(* ===== verification/JobProtocol.v ===== *)
(** The lease protocol the job store implements, as a small transition system, and
    the proof that every call of the repository is a step of it. *)

From S2P Require Import Prelude.
From S2P Require Import PyStr.
From S2P Require Import PyTime.
From S2P Require Import Json.
From S2P Require Import Contracts.
From S2P Require Import JobRepository.
From S2P Require Import JobInvariant.
From S2P Require Import JobEffects.
From S2P Require Import JobTheorems.
Open Scope Z_scope.

(** ** The specification *)

Inductive phase :=
  | Waiting
  | Leased (attempt : uuid)
  | Ended (s : JobStatus).

(** Where every job stands, and the attempts that were ever made. *)
Record protocol := mk_protocol { ph : gmap uuid phase; used : gset uuid }.

Definition put (j : uuid) (p : phase) (s : protocol) : protocol := mk_protocol (<[j := p]> (ph s)) (used s).
Definition lease (j a : uuid) (s : protocol) : protocol := mk_protocol (<[j := Leased a]> (ph s)) ({[a]} ∪ used s).

(** What an expired lease may leave behind. *)
Definition expired_to (before after : option phase) : Prop :=
  after = before ∨ ∃ a, before = Some (Leased a) ∧ (after = Some Waiting ∨ after = Some (Ended failed)).

(** A call may always do nothing; otherwise it does this. *)
Inductive protocol_step : op → protocol → protocol → Prop :=
  | ps_idle o s : protocol_step o s s
  | ps_submit f t task k p pol s : ph s !! f = None →
      protocol_step (Enqueue f t task k p pol) s (put f Waiting s)
  | ps_lease j a tok w ls s : ph s !! j = Some Waiting → a ∉ used s →
      protocol_step (Claim a tok w ls) s (lease j a s)
  | ps_complete j tok out res a s : ph s !! j = Some (Leased a) →
      protocol_step (Complete j tok out res) s (put j (Ended completed) s)
  | ps_fail j tok e c k b a s : ph s !! j = Some (Leased a) →
      protocol_step (RecordFailure j tok e c k b) s (put j (Ended failed) s)
  | ps_retry j tok e c k b a s : ph s !! j = Some (Leased a) → b = true →
      protocol_step (RecordFailure j tok e c k b) s (put j Waiting s)
  | ps_cancel j p s : ph s !! j = Some p → (∀ st, p ≠ Ended st) →
      protocol_step (Cancel j) s (put j (Ended cancelled) s)
  | ps_expire s s' : used s' = used s → (∀ j, expired_to (ph s !! j) (ph s' !! j)) →
      protocol_step ReclaimExpired s s'.

(** *** What the protocol alone guarantees *)

(** A lease names an attempt that was made, and no two jobs are leased to one. *)
Definition protocol_ok (s : protocol) : Prop :=
  (∀ j a, ph s !! j = Some (Leased a) → a ∈ used s)
  ∧ ∀ i j a, ph s !! i = Some (Leased a) → ph s !! j = Some (Leased a) → i = j.

Lemma protocol_step_ok o s s' : protocol_step o s s' → protocol_ok s → protocol_ok s'.
Proof.
  assert (Hput : ∀ j p s0, (∀ a, p ≠ Leased a) → protocol_ok s0 → protocol_ok (put j p s0)).
  { intros j p s0 Hp [Hu Hx]. split; simpl.
    - intros i a [[_ E]|[_ H]]%lookup_insert_Some; [by destruct (Hp a)|by eapply Hu].
    - intros i i' a [[_ E]|[_ H]]%lookup_insert_Some [[_ E']|[_ H']]%lookup_insert_Some;
        try (by destruct (Hp a)). by eapply Hx. }
  intros [] Hok; try (by apply Hput); [done| |].
  - destruct Hok as [Hu Hx]. split; simpl.
    + intros i b [[_ [= ->]]|[_ Hi]]%lookup_insert_Some; [set_solver|]. apply Hu in Hi. set_solver.
    + intros i i' b [[<- Ea]|[Hne Hi]]%lookup_insert_Some [[<- Ea']|[Hne' Hi']]%lookup_insert_Some; simplify_eq.
      * done.
      * by apply Hu in Hi'.
      * by apply Hu in Hi.
      * by eapply Hx.
  - destruct Hok as [Hu Hx]. split.
    + intros j a Hj. rewrite H. destruct (H0 j) as [E|(b & _ & [E|E])]; rewrite Hj in E; [by eapply Hu|done..].
    + intros i j a Hi Hj. apply Hx with a.
      * destruct (H0 i) as [E|(b & _ & [E|E])]; congruence.
      * destruct (H0 j) as [E|(b & _ & [E|E])]; congruence.
Qed.

(** ** The repository implements it *)

Definition phase_of (r : job_row) : phase :=
  match jr_status r, jr_active r with
  | queued, _ => Waiting
  | running, Some a => Leased a
  | running, None => Waiting
  | s, _ => Ended s
  end.

Definition abs (d : db) : protocol := mk_protocol (phase_of <$> jobs d) (dom (attempts d)).

Lemma abs_settle j from r' a f why now d :
  abs (settle j from r' a f why now d) = put j (phase_of r') (abs d).
Proof.
  unfold abs, put, settle, add_history, set_transitions, set_jobs, set_attempts. simpl. f_equal.
  - apply fmap_insert.
  - destruct a; [apply dom_alter_L|done].
Qed.

Lemma phase_active d j r tok att : Inv d → jobs d !! j = Some r → active_attempt d j tok = Some att →
  ph (abs d) !! j = Some (Leased (attempt_id att)).
Proof.
  intros HI Hr Ha. destruct (active_attempt_row _ _ _ _ HI Ha) as (r0 & Hr0 & Hs & Hact & _).
  assert (r0 = r) as -> by congruence. simpl. rewrite lookup_fmap, Hr. simpl. unfold phase_of. by rewrite Hs, Hact.
Qed.

Lemma reclaim_used now d x d' : reclaim_expired now d = (x, d') → dom (attempts d') = dom (attempts d).
Proof.
  apply (keeps_result (λ d, dom (attempts d))). unfold reclaim_expired.
  apply keeps_bind; [|intros ids; apply keeps_bind; [by intros s|by intros ? s]].
  assert (Hone : ∀ r, keeps (λ d, dom (attempts d)) (reclaim_one now r)).
  { intros r. unfold reclaim_one. apply keeps_bind; [by intros s|]. intros _. apply keeps_bind.
    - intros s. unfold close_by_id. destruct (jr_active r); [apply dom_alter_L|done].
    - intros _. apply keeps_bind; [by intros s|]. intros dl. apply keeps_bind; [by intros s|]. intros av.
      apply keeps_bind; [by intros s|]. by intros _ s. }
  assert (Hall : ∀ rows, keeps (λ d, dom (attempts d)) (miter (reclaim_one now) rows)).
  { induction rows as [|r rows IH]; [by intros s|]. by apply keeps_bind. }
  intros s. unfold transaction, reclaim_tx, mbind, M_bind, mget. cbn [fst snd].
  specialize (Hall (expired_rows now s) s). by destruct (miter _ _ s) as [[]?].
Qed.

Lemma claim_refines a tok w ls now d x d' : Inv d → claim a tok w ls now d = (x, d') →
  protocol_step (Claim a tok w ls) (abs d) (abs d').
Proof.
  intros HI H.
  apply claim_cases in H as [[-> _]|[[-> _]|(r & ex & k & Hc & _ & _ & Hf & _ & -> & _)]]; [constructor..| |done].
  apply claim_candidate_Some in Hc as (Hr & (Hq & _)%claimable_iff & _); [|done].
  assert (E : abs (claim_effect r (claim_attempt a tok w ex now r) now d)
    = lease (jr_id r) a (abs d)).
  { unfold abs, lease, claim_effect, add_history, set_transitions, set_jobs, set_attempts. simpl.
    by rewrite fmap_insert, dom_insert_L. }
  rewrite E. apply ps_lease; simpl.
  + rewrite lookup_fmap, Hr. simpl. unfold phase_of. by rewrite Hq.
  + by apply not_elem_of_dom.
Qed.

Lemma reclaim_refines now d x d' : Inv d → reclaim_expired now d = (x, d') →
  protocol_step ReclaimExpired (abs d) (abs d').
Proof.
  intros HI H. pose proof (reclaim_used _ _ _ _ H) as Hu.
  apply reclaim_cases in H as [[-> _]|(_ & _ & _ & _ & _ & _ & Hexp & Hrest & _)]; [constructor| |done].
  apply ps_expire; [done|]. intros j. simpl. rewrite !lookup_fmap. destruct (jobs d !! j) as [r|] eqn:Hr.
  + destruct (lease_expired now d r) eqn:He.
    * destruct (Hexp j r Hr He) as (r' & (av & ->)%reclaimed_row_ok & ->). right.
      pose proof (lease_expired_running _ _ _ He) as Hrun.
      destruct (jo_live _ _ _ (inv_job _ HI _ _ Hr) Hrun) as (a & att & Ha & _). exists a. simpl. split.
      -- unfold phase_of. by rewrite Hrun, Ha.
      -- destruct (_ <=? _); [by right|by left].
    * left. rewrite Hrest; [by rewrite Hr|]. intros r0 Hr0. congruence.
  + left. rewrite Hrest; [by rewrite Hr|]. intros r0 Hr0. congruence.
Qed.

Lemma abs_complete_effect j r att out res now d :
  abs (complete_effect j r att out res now d) = put j (Ended completed) (abs d).
Proof.
  unfold complete_effect. match goal with |- abs (completion_tables ?a ?b ?c ?n ?d1) = _ =>
    destruct (completion_tables_jobs a b c n d1) as (Ej & Ea & _) end.
  unfold abs at 1. rewrite Ej, Ea. apply abs_settle.
Qed.

Lemma run_refines o now d : Inv d → protocol_step o (abs d) (abs (run o now d)).
Proof.
  intros HI. unfold run, exec, discard. destruct o; cbn [snd];
    match goal with |- protocol_step _ _ (abs (snd ?p)) => destruct p as [x d'] eqn:H end; cbn [snd].
  - apply enqueue_cases in H as [[-> _]|[[-> _]|(_ & Hj & _ & _ & _ & _ & -> & _)]]; [constructor..| |done].
    assert (E : abs (create_effect (enqueued_row fresh tid prio (or_else policy default_retry_policy) now) (strip key) task now d)
      = put fresh Waiting (abs d)) by (unfold abs, put; simpl; f_equal; apply fmap_insert).
    rewrite E. apply ps_submit. simpl. by rewrite lookup_fmap, Hj.
  - by eapply claim_refines.
  - apply heartbeat_cases in H as [[-> _]|(att & ex & Ha & _ & _ & -> & _)]; [constructor| |done].
    match goal with |- protocol_step _ _ (abs ?d1) => assert (E : abs d1 = abs d) end; [|rewrite E; constructor].
    unfold abs, set_jobs, set_attempts. simpl. f_equal; [|apply dom_alter_L].
    apply map_eq. intros i. rewrite !lookup_fmap, lookup_alter. case_decide; [subst|done].
    by destruct (jobs d !! i).
  - apply complete_cases in H as [[-> _]|[[-> _]|(r & att & k & Hr & Ha & _ & -> & _)]]; [constructor..| |done].
    rewrite abs_complete_effect. eapply ps_complete. by eapply phase_active.
  - apply failure_cases in H as [[-> _]|(r & att & dl & av & k & Hr & Ha & _ & _ & _ & -> & _)]; [constructor| |done].
    unfold failure_effect. rewrite abs_settle. destruct (will_retry code retryable r) eqn:Ew.
    + eapply ps_retry; [by eapply phase_active|]. unfold will_retry in Ew. by apply andb_true_iff in Ew as [[-> _]%andb_true_iff _].
    + eapply ps_fail. by eapply phase_active.
  - apply cancel_cases in H as [[-> _]|[[-> _]|(r & k & Hr & Hs & -> & _)]]; [constructor..| |done].
    unfold cancel_effect. rewrite abs_settle. apply (ps_cancel j (phase_of r)).
    + simpl. by rewrite lookup_fmap, Hr.
    + unfold phase_of. intros st. destruct Hs as [-> | ->]; [done|]. by destruct (jr_active r).
  - by eapply reclaim_refines.
  - replace (abs d') with (abs d); [constructor|]. unfold acknowledge_completion, mmodify in H. by injection H as _ <-.
Qed.

(** What the caller of a successful call can rely on. *)
Definition had_effect (o : op) (s : protocol) : Prop :=
  match o with
  | Complete j _ _ _ => ph s !! j = Some (Ended completed)
  | RecordFailure j _ _ _ _ _ => ph s !! j = Some Waiting ∨ ph s !! j = Some (Ended failed)
  | Cancel j => ph s !! j = Some (Ended cancelled)
  | _ => True
  end.

Lemma ph_put j p s : ph (put j p s) !! j = Some p.
Proof. apply lookup_insert_eq. Qed.

Lemma exec_had_effect o now d : Inv d → is_ok (exec o now d).1 → had_effect o (abs (run o now d)).
Proof.
  intros HI. unfold run, exec, discard, is_ok. destruct o; try done; cbn [fst snd];
    match goal with |- context [fst ?p] => destruct p as [x d'] eqn:H end; cbn [fst snd had_effect]; intros [u Hx].
  - apply complete_cases in H as [(_ & e & -> & _)|[(-> & r & k & Hr & Hs & _)|(r & att & k & _ & _ & _ & -> & _)]];
      [done|..|done].
    + simpl. rewrite lookup_fmap, Hr. simpl. unfold phase_of. by rewrite Hs.
    + rewrite abs_complete_effect. apply ph_put.
  - apply failure_cases in H as [(_ & e & -> & _)|(r & att & dl & av & k & _ & _ & _ & _ & _ & -> & _)]; [done| |done].
    unfold failure_effect. rewrite abs_settle, ph_put. destruct (will_retry _ _ _); auto.
  - apply cancel_cases in H as [(_ & e & -> & _)|[(-> & r & k & Hr & Hs & _)|(r & k & _ & _ & -> & _)]]; [done|..|done].
    + simpl. rewrite lookup_fmap, Hr. simpl. unfold phase_of. by rewrite Hs.
    + unfold cancel_effect. by rewrite abs_settle, ph_put.
Qed.

(** C3: the job store refines the lease protocol. Every call of the repository on a
    reachable database, whether it succeeds or raises, is seen by the protocol as
    doing nothing or as its one step: a submission makes a new job wait, a claim
    leases a waiting one to an attempt never made before, a completion or a failure
    ends or returns the job its lease names, a cancellation ends a job that has not
    ended, and reclaiming only touches leased jobs. A completion, a
    failure or a cancellation that succeeds has taken place, and no two jobs are
    ever leased to the same attempt. *)
Theorem job_store_refines_lease_protocol o now d : reachable d →
  protocol_step o (abs d) (abs (run o now d))
  ∧ (is_ok (exec o now d).1 → had_effect o (abs (run o now d)))
  ∧ protocol_ok (abs d).
Proof.
  intros Hd. split; [by apply run_refines, reachable_inv|]. split; [by apply exec_had_effect, reachable_inv|].
  induction Hd as [|d o' now' Hd IH].
  - split; simpl; [intros j a Hj|intros i j a Hj]; by rewrite fmap_empty, lookup_empty in Hj.
  - eapply protocol_step_ok; [by apply run_refines, reachable_inv|done].
Qed.

Lemma job_store_refines_lease_protocol_witness :
  protocol_step (Claim 100 200 "w1" 30) (abs demo_enqueued) (abs demo_running).
Proof.
  apply (job_store_refines_lease_protocol (Claim 100 200 "w1" 30) 20 demo_enqueued).
  repeat apply reach_step. apply reach_empty.
Defined.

────────

### Aim of the exercise
Give back exactly the lines above, from the line containing "Lemma exec_had_effect o" through the line containing "doing nothing or", with both end lines and nothing more.

### Exercise output
Lemma exec_had_effect o now d : Inv d → is_ok (exec o now d).1 → had_effect o (abs (run o now d)).
Proof.
  intros HI. unfold run, exec, discard, is_ok. destruct o; try done; cbn [fst snd];
    match goal with |- context [fst ?p] => destruct p as [x d'] eqn:H end; cbn [fst snd had_effect]; intros [u Hx].
  - apply complete_cases in H as [(_ & e & -> & _)|[(-> & r & k & Hr & Hs & _)|(r & att & k & _ & _ & _ & -> & _)]];
      [done|..|done].
    + simpl. rewrite lookup_fmap, Hr. simpl. unfold phase_of. by rewrite Hs.
    + rewrite abs_complete_effect. apply ph_put.
  - apply failure_cases in H as [(_ & e & -> & _)|(r & att & dl & av & k & _ & _ & _ & _ & _ & -> & _)]; [done| |done].
    unfold failure_effect. rewrite abs_settle, ph_put. destruct (will_retry _ _ _); auto.
  - apply cancel_cases in H as [(_ & e & -> & _)|[(-> & r & k & Hr & Hs & _)|(r & k & _ & _ & -> & _)]]; [done|..|done].
    + simpl. rewrite lookup_fmap, Hr. simpl. unfold phase_of. by rewrite Hs.
    + unfold cancel_effect. by rewrite abs_settle, ph_put.
Qed.

(** C3: the job store refines the lease protocol. Every call of the repository on a
    reachable database, whether it succeeds or raises, is seen by the protocol as
    doing nothing or as its one step: a submission makes a new job wait, a claim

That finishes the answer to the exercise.